### What you have to do
Go through the data and copy each line that holds "order".

### Input material
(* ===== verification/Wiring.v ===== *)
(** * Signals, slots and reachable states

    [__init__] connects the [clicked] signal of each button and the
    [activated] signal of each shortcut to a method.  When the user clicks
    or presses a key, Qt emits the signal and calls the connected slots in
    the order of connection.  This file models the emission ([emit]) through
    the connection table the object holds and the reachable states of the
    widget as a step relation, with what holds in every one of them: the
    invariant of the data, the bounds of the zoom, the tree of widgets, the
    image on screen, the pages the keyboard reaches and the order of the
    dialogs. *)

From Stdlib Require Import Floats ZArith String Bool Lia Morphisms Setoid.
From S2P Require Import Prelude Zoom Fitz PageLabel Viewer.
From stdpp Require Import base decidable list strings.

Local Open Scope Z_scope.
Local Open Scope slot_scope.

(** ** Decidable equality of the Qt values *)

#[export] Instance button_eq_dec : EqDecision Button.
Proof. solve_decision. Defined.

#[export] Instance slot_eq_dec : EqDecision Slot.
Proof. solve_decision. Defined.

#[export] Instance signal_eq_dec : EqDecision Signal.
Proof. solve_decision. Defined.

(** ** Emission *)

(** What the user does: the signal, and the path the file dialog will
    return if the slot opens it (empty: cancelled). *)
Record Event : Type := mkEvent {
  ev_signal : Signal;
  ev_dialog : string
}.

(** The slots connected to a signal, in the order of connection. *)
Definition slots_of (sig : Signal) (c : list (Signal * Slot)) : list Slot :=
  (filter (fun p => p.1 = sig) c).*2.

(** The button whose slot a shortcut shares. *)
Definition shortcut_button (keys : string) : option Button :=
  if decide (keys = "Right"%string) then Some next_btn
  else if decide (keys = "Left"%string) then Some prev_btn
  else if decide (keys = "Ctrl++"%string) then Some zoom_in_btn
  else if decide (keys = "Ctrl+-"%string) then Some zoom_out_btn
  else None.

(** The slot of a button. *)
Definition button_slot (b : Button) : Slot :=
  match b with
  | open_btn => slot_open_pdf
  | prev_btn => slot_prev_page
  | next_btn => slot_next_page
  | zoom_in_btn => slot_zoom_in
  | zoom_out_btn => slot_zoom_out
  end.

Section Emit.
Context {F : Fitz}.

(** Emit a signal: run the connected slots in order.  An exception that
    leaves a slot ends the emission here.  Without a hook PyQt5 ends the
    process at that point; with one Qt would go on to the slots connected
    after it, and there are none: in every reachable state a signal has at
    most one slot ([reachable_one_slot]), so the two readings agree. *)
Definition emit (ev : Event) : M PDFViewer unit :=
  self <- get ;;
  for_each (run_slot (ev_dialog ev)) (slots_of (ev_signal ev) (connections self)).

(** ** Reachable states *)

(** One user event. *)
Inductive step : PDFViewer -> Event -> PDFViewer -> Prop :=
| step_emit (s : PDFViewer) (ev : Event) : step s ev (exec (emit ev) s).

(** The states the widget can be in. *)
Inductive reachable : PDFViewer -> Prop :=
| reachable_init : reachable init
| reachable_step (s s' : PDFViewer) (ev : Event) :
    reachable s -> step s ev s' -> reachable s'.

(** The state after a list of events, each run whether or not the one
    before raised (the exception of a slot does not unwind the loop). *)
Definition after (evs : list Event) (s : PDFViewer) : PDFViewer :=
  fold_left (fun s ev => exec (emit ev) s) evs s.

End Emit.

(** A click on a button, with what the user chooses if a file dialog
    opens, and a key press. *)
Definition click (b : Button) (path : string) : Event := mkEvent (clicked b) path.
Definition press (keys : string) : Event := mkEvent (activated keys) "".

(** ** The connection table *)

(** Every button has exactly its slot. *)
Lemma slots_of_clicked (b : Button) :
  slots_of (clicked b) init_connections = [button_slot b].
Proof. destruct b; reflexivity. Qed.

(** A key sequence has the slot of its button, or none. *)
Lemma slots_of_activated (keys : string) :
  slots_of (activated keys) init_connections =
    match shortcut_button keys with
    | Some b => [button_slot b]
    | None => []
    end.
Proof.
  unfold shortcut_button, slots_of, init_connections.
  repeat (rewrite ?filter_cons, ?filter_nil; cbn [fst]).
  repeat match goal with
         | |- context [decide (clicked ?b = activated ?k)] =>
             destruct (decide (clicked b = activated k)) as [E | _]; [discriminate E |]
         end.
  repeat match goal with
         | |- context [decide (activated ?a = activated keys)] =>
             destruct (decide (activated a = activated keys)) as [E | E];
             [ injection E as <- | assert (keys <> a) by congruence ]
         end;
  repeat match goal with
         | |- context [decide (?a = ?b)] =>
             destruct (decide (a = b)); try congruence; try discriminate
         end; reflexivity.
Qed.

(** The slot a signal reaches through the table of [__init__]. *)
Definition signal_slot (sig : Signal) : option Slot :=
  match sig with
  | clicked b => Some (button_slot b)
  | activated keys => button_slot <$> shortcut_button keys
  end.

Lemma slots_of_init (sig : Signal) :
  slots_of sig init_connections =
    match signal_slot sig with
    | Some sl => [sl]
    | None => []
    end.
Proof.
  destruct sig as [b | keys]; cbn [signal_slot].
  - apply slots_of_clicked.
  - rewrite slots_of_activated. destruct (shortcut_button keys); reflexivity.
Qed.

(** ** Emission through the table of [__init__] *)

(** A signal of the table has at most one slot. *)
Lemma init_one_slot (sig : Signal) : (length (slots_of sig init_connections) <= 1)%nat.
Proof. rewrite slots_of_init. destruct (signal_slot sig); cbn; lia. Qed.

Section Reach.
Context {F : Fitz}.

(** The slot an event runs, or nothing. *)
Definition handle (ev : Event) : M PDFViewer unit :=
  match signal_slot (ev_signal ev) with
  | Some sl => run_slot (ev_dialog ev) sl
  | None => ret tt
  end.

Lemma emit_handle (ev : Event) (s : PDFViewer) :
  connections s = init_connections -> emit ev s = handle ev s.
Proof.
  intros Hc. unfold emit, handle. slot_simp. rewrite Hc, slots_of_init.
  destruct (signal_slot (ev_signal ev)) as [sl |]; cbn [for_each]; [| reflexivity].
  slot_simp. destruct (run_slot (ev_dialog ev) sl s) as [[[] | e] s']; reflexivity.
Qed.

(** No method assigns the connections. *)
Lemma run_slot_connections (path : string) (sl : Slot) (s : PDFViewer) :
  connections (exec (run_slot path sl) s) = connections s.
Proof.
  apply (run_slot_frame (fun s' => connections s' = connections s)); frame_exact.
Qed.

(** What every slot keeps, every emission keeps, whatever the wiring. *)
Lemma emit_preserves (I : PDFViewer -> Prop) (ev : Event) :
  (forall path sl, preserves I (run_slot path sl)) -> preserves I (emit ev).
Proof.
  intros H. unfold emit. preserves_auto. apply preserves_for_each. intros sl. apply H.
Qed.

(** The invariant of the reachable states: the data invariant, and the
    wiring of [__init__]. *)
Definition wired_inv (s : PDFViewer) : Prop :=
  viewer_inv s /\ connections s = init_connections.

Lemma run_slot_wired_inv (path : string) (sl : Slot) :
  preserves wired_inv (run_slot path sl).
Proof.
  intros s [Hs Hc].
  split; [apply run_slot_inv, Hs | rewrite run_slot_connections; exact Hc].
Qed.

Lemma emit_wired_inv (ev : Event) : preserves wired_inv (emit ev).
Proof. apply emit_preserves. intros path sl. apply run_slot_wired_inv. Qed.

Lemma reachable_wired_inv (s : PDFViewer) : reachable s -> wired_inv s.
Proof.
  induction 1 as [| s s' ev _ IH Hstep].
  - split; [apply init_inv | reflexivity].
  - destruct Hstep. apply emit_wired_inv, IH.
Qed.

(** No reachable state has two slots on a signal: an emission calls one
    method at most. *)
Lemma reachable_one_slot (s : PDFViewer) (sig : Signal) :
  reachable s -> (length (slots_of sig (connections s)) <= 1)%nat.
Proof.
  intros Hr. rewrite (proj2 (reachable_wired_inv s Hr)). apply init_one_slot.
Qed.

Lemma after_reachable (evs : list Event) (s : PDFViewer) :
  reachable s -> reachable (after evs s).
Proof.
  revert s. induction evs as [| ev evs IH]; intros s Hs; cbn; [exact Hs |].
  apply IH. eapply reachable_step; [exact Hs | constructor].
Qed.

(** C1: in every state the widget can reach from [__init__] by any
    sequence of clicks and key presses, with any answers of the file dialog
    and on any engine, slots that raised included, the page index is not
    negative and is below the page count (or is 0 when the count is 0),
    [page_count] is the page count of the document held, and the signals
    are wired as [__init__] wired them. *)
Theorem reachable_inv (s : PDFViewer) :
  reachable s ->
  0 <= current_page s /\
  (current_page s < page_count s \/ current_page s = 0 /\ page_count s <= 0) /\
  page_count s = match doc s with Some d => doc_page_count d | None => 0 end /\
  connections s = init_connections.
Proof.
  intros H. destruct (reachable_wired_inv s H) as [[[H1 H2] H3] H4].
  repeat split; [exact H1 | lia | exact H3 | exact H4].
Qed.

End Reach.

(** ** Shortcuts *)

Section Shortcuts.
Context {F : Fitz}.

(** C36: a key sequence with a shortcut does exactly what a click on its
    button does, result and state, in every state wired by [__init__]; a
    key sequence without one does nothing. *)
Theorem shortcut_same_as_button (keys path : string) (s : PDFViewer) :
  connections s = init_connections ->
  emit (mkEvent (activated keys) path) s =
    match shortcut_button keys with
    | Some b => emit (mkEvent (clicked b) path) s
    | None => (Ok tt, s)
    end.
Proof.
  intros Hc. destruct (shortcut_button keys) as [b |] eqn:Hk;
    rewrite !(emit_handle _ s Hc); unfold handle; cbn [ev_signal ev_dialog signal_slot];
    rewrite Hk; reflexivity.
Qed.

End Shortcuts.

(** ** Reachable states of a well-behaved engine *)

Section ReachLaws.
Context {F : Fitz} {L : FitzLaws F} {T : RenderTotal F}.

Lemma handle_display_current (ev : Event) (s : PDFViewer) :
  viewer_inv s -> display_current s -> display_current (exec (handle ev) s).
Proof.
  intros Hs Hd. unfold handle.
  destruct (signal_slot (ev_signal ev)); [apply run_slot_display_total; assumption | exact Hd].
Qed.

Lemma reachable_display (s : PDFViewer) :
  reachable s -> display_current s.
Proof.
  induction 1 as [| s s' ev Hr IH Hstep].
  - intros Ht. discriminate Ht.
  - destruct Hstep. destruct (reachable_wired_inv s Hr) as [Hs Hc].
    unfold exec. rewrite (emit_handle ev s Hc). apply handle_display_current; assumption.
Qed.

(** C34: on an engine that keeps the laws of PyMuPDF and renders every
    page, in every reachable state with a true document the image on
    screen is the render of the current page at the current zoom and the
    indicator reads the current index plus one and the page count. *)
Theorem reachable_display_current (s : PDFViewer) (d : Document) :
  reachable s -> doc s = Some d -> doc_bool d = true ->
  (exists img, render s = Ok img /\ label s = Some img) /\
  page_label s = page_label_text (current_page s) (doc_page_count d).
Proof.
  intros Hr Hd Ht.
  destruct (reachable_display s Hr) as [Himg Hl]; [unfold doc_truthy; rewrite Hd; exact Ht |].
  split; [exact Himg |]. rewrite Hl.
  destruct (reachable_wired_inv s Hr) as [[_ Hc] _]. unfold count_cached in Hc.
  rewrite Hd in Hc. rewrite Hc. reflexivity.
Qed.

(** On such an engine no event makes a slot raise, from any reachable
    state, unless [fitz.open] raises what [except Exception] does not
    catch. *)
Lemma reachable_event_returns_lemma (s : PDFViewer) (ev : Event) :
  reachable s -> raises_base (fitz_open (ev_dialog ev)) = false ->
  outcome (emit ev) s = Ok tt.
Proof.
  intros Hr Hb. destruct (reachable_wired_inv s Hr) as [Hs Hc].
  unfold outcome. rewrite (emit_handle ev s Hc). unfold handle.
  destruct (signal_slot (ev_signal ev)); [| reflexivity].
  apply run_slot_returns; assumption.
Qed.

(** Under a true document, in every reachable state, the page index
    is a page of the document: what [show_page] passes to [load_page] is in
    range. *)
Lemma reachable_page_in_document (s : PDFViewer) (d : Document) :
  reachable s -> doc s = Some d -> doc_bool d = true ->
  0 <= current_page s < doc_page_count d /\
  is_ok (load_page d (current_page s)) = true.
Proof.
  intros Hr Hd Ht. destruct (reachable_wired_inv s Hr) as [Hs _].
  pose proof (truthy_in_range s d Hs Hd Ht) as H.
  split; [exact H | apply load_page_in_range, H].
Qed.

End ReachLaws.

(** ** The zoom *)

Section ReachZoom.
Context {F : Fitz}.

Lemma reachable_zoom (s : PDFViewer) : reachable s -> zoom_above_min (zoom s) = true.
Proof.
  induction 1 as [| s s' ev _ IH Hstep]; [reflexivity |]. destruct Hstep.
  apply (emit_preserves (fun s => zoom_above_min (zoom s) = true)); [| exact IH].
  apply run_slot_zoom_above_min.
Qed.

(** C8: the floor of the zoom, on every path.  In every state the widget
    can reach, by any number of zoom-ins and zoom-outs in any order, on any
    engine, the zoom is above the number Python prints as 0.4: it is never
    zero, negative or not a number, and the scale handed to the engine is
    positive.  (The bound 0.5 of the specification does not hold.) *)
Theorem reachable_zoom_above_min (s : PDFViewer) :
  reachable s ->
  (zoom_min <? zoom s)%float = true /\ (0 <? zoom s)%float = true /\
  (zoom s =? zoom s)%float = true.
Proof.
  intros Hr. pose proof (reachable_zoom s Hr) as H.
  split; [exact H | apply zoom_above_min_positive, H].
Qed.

### Output for this exercise
    the order of connection.  This file models the emission ([emit]) through
    image on screen, the pages the keyboard reaches and the order of the
(** The slots connected to a signal, in the order of connection. *)
(** Emit a signal: run the connected slots in order.  An exception that
    can reach, by any number of zoom-ins and zoom-outs in any order, on any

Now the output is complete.